(* ===== verification/ActionProofs.v ===== *)
(** * What the action repository guarantees

    Theorems about Actions.v over every history of its methods: what an
    execution was approved for, that a dispatched effect is never handed out
    again, that one attempt is in flight at a time, and what a lease is good
    for. *)

From S2P Require Import Prelude Rows PyValue Json Sha256 Workflow Actions.
Local Open Scope Z_scope.

(** ** Histories *)

Inductive act : Type :=
| Propose (sp : proposal_spec) (generated_id generated_key : string)
| Decide (id : string) (v : Z) (user : string) (yes : bool) (now : Z) (tenant : option string)
| Consume (b : binding) (now : Z)
| CompleteAction (id : string) (v : Z) (receipt : pyval) (now : Z) (response : option pyval)
| MarkDispatched (id : string) (v now : Z)
| RecoverClaim (id : string) (v : Z)
| FailAction (id : string) (v : Z) (reason : string) (now : Z) (unknown : bool)
| ResolveAbsent (id : string) (v : Z) (reason : string) (now : Z)
| Sweep (now : Z) (limit : nat)
| IssueLease (ls : lease_spec) (now : Z) (token : string)
| ValidateLease (token : string) (b : binding) (now : Z)
| ConsumeLease (token : string) (b : binding) (now : Z).

Definition perform (c : act) (s : actions) : actions :=
  match c with
  | Propose sp g k => (create_proposal sp g k s).1
  | Decide i v u y n t => (decide i v u y n t s).1
  | Consume b n => (consume_approval b n s).1
  | CompleteAction i v r n x => (complete_execution i v r n x s).1
  | MarkDispatched i v n => (mark_dispatched i v n s).1
  | RecoverClaim i v => (recover_pre_dispatch_claim i v s).1
  | FailAction i v r n u => (fail_execution i v r n u s).1
  | ResolveAbsent i v r n => (resolve_unknown_as_absent i v r n s).1
  | Sweep n l => (sweep_stalled_executions n l s).1
  | IssueLease ls n t => (issue_lease ls n t s).1
  | ValidateLease t b n => (validate_lease t b n s).1
  | ConsumeLease t b n => (consume_lease t b n s).1
  end.
Definition perform_all (cs : list act) (s : actions) : actions :=
  fold_left (fun s c => perform c s) cs s.

(** ** The state machine of a proposal *)

Definition p_key (p : proposal) : string * Z := (proposal_id p, version p).
Definition proposed_id (sp : proposal_spec) (g : string) : string := text_or (sp_id sp) ("proposal-" +:+ g).

Inductive p_change : act -> proposal -> proposal -> Prop :=
| pc_supersede sp g k p :
    proposal_id p = proposed_id sp g -> pr_status p = proposed \/ pr_status p = approved ->
    p_change (Propose sp g k) p (supersede_p p)
| pc_decide id v user yes now t p :
    p_key p = (id, v) -> p_user p = user -> pr_status p = proposed -> now <= expires_at p ->
    p_change (Decide id v user yes now t) p (decide_row yes now p)
| pc_start b now v n p :
    bound b v n now p = true ->
    p_change (Consume b now) p (start_row now p)
| pc_complete id v receipt now response p :
    p_key p = (id, v) -> pr_status p = executing \/ pr_status p = p_unknown ->
    p_change (CompleteAction id v receipt now response) p (complete_p now receipt response p)
| pc_dispatch id v now p :
    p_key p = (id, v) -> pr_status p = executing -> dispatched_at p = None ->
    p_change (MarkDispatched id v now) p (dispatch_row now p)
| pc_hand_back c p :
    (c = RecoverClaim (proposal_id p) (version p) \/ exists now limit, c = Sweep now limit) ->
    pr_status p = executing -> dispatched_at p = None ->
    p_change c p (hand_back p)
| pc_fail c now reason st p :
    (c = FailAction (proposal_id p) (version p) reason now (bool_decide (st = p_unknown))
     \/ exists limit, c = Sweep now limit) ->
    pr_status p = executing -> st = p_unknown \/ st = p_failed ->
    p_change c p (fail_row st now reason p)
| pc_absent id v reason now p :
    p_key p = (id, v) -> pr_status p = p_unknown ->
    p_change (ResolveAbsent id v reason now) p (fail_row p_failed now reason p).

Inductive p_new : act -> proposal -> Prop :=
| pn_proposed sp g k v r :
    sp_revision sp = Some r ->
    p_new (Propose sp g k) (new_proposal sp (proposed_id sp g) v (proposal_key sp k) r).

Abbreviation p_tracks c := (Rows.tracks proposals p_key (p_change c) (p_new c)).

Lemma p_in_spec l p : p_in l p = true <-> pr_status p ∈ l.
Proof.
  unfold p_in. rewrite existsb_exists. split.
  - intros (x & Hx & E%bool_decide_eq_true). rewrite E. by apply list_elem_of_In.
  - intros H. exists (pr_status p). split; [by apply list_elem_of_In|]. by apply bool_decide_eq_true.
Qed.
Lemma p_in_one st p : p_in [st] p = true <-> pr_status p = st.
Proof. by rewrite p_in_spec, list_elem_of_singleton. Qed.
Lemma p_in_two a b p : p_in [a; b] p = true <-> pr_status p = a \/ pr_status p = b.
Proof. rewrite p_in_spec. set_solver. Qed.
Lemma is_proposal_key id v p : is_proposal id v p = true <-> p_key p = (id, v).
Proof.
  unfold is_proposal, p_key. rewrite andb_true_iff, String.eqb_eq, Z.eqb_eq. naive_solver.
Qed.
Lemma undispatched_spec id v p :
  undispatched id v p = true <-> p_key p = (id, v) /\ pr_status p = executing /\ dispatched_at p = None.
Proof.
  unfold undispatched. rewrite !andb_true_iff, is_proposal_key, p_in_one, bool_decide_eq_true. tauto.
Qed.

Lemma p_tracks_update c f g :
  (forall p, p_key (g p) = p_key p) -> (forall p, f p = true -> p_change c p (g p)) ->
  p_tracks c (update_proposals f g).
Proof. by apply tracks_update. Qed.

Ltac p_frame := apply tracks_frame; intros ?; repeat case_match; reflexivity.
══════
An exact copy of every entry is what's needed, so retype them all.

(* ===== verification/ActionProofs.v ===== *)
(** * What the action repository guarantees

    Theorems about Actions.v over every history of its methods: what an
    execution was approved for, that a dispatched effect is never handed out
    again, that one attempt is in flight at a time, and what a lease is good
    for. *)

From S2P Require Import Prelude Rows PyValue Json Sha256 Workflow Actions.
Local Open Scope Z_scope.

(** ** Histories *)

Inductive act : Type :=
| Propose (sp : proposal_spec) (generated_id generated_key : string)
| Decide (id : string) (v : Z) (user : string) (yes : bool) (now : Z) (tenant : option string)
| Consume (b : binding) (now : Z)
| CompleteAction (id : string) (v : Z) (receipt : pyval) (now : Z) (response : option pyval)
| MarkDispatched (id : string) (v now : Z)
| RecoverClaim (id : string) (v : Z)
| FailAction (id : string) (v : Z) (reason : string) (now : Z) (unknown : bool)
| ResolveAbsent (id : string) (v : Z) (reason : string) (now : Z)
| Sweep (now : Z) (limit : nat)
| IssueLease (ls : lease_spec) (now : Z) (token : string)
| ValidateLease (token : string) (b : binding) (now : Z)
| ConsumeLease (token : string) (b : binding) (now : Z).

Definition perform (c : act) (s : actions) : actions :=
  match c with
  | Propose sp g k => (create_proposal sp g k s).1
  | Decide i v u y n t => (decide i v u y n t s).1
  | Consume b n => (consume_approval b n s).1
  | CompleteAction i v r n x => (complete_execution i v r n x s).1
  | MarkDispatched i v n => (mark_dispatched i v n s).1
  | RecoverClaim i v => (recover_pre_dispatch_claim i v s).1
  | FailAction i v r n u => (fail_execution i v r n u s).1
  | ResolveAbsent i v r n => (resolve_unknown_as_absent i v r n s).1
  | Sweep n l => (sweep_stalled_executions n l s).1
  | IssueLease ls n t => (issue_lease ls n t s).1
  | ValidateLease t b n => (validate_lease t b n s).1
  | ConsumeLease t b n => (consume_lease t b n s).1
  end.
Definition perform_all (cs : list act) (s : actions) : actions :=
  fold_left (fun s c => perform c s) cs s.

(** ** The state machine of a proposal *)

Definition p_key (p : proposal) : string * Z := (proposal_id p, version p).
Definition proposed_id (sp : proposal_spec) (g : string) : string := text_or (sp_id sp) ("proposal-" +:+ g).

Inductive p_change : act -> proposal -> proposal -> Prop :=
| pc_supersede sp g k p :
    proposal_id p = proposed_id sp g -> pr_status p = proposed \/ pr_status p = approved ->
    p_change (Propose sp g k) p (supersede_p p)
| pc_decide id v user yes now t p :
    p_key p = (id, v) -> p_user p = user -> pr_status p = proposed -> now <= expires_at p ->
    p_change (Decide id v user yes now t) p (decide_row yes now p)
| pc_start b now v n p :
    bound b v n now p = true ->
    p_change (Consume b now) p (start_row now p)
| pc_complete id v receipt now response p :
    p_key p = (id, v) -> pr_status p = executing \/ pr_status p = p_unknown ->
    p_change (CompleteAction id v receipt now response) p (complete_p now receipt response p)
| pc_dispatch id v now p :
    p_key p = (id, v) -> pr_status p = executing -> dispatched_at p = None ->
    p_change (MarkDispatched id v now) p (dispatch_row now p)
| pc_hand_back c p :
    (c = RecoverClaim (proposal_id p) (version p) \/ exists now limit, c = Sweep now limit) ->
    pr_status p = executing -> dispatched_at p = None ->
    p_change c p (hand_back p)
| pc_fail c now reason st p :
    (c = FailAction (proposal_id p) (version p) reason now (bool_decide (st = p_unknown))
     \/ exists limit, c = Sweep now limit) ->
    pr_status p = executing -> st = p_unknown \/ st = p_failed ->
    p_change c p (fail_row st now reason p)
| pc_absent id v reason now p :
    p_key p = (id, v) -> pr_status p = p_unknown ->
    p_change (ResolveAbsent id v reason now) p (fail_row p_failed now reason p).

Inductive p_new : act -> proposal -> Prop :=
| pn_proposed sp g k v r :
    sp_revision sp = Some r ->
    p_new (Propose sp g k) (new_proposal sp (proposed_id sp g) v (proposal_key sp k) r).

Abbreviation p_tracks c := (Rows.tracks proposals p_key (p_change c) (p_new c)).

Lemma p_in_spec l p : p_in l p = true <-> pr_status p ∈ l.
Proof.
  unfold p_in. rewrite existsb_exists. split.
  - intros (x & Hx & E%bool_decide_eq_true). rewrite E. by apply list_elem_of_In.
  - intros H. exists (pr_status p). split; [by apply list_elem_of_In|]. by apply bool_decide_eq_true.
Qed.
Lemma p_in_one st p : p_in [st] p = true <-> pr_status p = st.
Proof. by rewrite p_in_spec, list_elem_of_singleton. Qed.
Lemma p_in_two a b p : p_in [a; b] p = true <-> pr_status p = a \/ pr_status p = b.
Proof. rewrite p_in_spec. set_solver. Qed.
Lemma is_proposal_key id v p : is_proposal id v p = true <-> p_key p = (id, v).
Proof.
  unfold is_proposal, p_key. rewrite andb_true_iff, String.eqb_eq, Z.eqb_eq. naive_solver.
Qed.
Lemma undispatched_spec id v p :
  undispatched id v p = true <-> p_key p = (id, v) /\ pr_status p = executing /\ dispatched_at p = None.
Proof.
  unfold undispatched. rewrite !andb_true_iff, is_proposal_key, p_in_one, bool_decide_eq_true. tauto.
Qed.

Lemma p_tracks_update c f g :
  (forall p, p_key (g p) = p_key p) -> (forall p, f p = true -> p_change c p (g p)) ->
  p_tracks c (update_proposals f g).
Proof. by apply tracks_update. Qed.

Ltac p_frame := apply tracks_frame; intros ?; repeat case_match; reflexivity.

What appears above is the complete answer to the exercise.